Hopefully, a reasonably good military archaeologist will get out there to examine the site.
Any person in uniform who died for country deserves a proper burial. I’ll let God be the Judge of a man’s character.
Here is a story of mercy that moved me concerning the famous Japanese ace Saburo Sakai.
“Early in 1942, Sakai was transferred to Tarakan Island in Borneo and fought in the Dutch East Indies. The Japanese high command had instructed fighter patrols to down all enemy aircraft encountered, whether they were armed or not. On a patrol with his Zero over Java, just after shooting down an enemy aircraft, Sakai encountered a civilian Dutch Douglas DC-3 flying at low altitude over dense jungle. Sakai initially assumed it was transporting important people and signaled to its pilot to follow him; the pilot did not obey. Sakai came down and got much closer to the DC-3. He spotted a blonde woman and a young child through the window, along with other passengers. The woman reminded him of Mrs. Martin, an American who had occasionally taught him as a child in middle school and had been good to him. He decided to ignore his orders and flew ahead of the pilot, signaling him to go ahead. The pilot and passengers saluted.”

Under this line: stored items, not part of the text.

(** C13: When the parser, run over a range with no elements left out by
    non-inheritance and no empty power envelope in a channel switch wrapper,
    reports no error, the range is exactly a sequence of whole elements, no
    element of which only one is allowed occurs twice, and every element has a
    length the table [elem_len_ok] has for it: the sizes of the elements of
    mac80211, some exact and most of them least sizes, for the mode and the
    type of frame, and no element a frame of the type must not have; the mesh
    path elements have the size their counts and flags imply. *)
Theorem parse_elems_accepts crc32_be mem params inside skip_vendor e crc :
  bytes_ok mem -> 0 <= p_start params -> 0 <= p_len params -> p_start params + p_len params <= zlen mem ->
  tpe_nonempty mem (p_start params) (p_len params) = true ->
  _ieee802_11_parse_elems_full crc32_be mem params inside skip_vendor None zeroed_elems = Some (e, crc) ->
  parse_error e = 0 ->
  exists l, tiled mem (p_start params + p_len params) (p_start params) l /\
    Forall (fun x => elem_ok mem params x = true) l /\
    NoDup (filter (fun id => parse_once id = true) (elem_id <$> l)).
Proof.
  intros Hok Hs Hl Hfit Hn HE H0.
  eapply parse_loop_accepts in HE as (_ & l & ? & ? & ? & _); try done; [by exists l|lia..|apply zeroed_elems_ok].
Qed.

(** ** Supported rates *)

Lemma find_bitrate_range bitrates rate : forall j k,
  find_bitrate bitrates rate j = Some k -> j <= k < j + zlen bitrates.
Proof.
  induction bitrates as [|b l IH]; intros j k; cbn [find_bitrate]; [done|]. rewrite zlen_cons. pose proof (zlen_nonneg l).
  destruct (_ =? _); [intros [= <-]; lia|]. intros ?%IH. lia.
Qed.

The story is support by personal on the DC-3. The plane encounter a Zero that had them in gun range and spared the plane. Suburo Sakai took credit for the encounter. I read of this in the publication, World War II monthly. It’s been several years ago.
There is no doubt about Japanese war crimes.
My point is that the nation of Japan should have the right to bury the remains of the dead with honor. Unless certain remains can get postitively linked to a person who committed a crime, the remains should be honor as a person that answered the call of country and never came home.
A more realistic distance is over 800 statute miles.
Zero had a range of 1,600 miles, so yes thats consistent with Sakai’s account over Java.
Also, they had over 400 Zeros in active service by July 1940.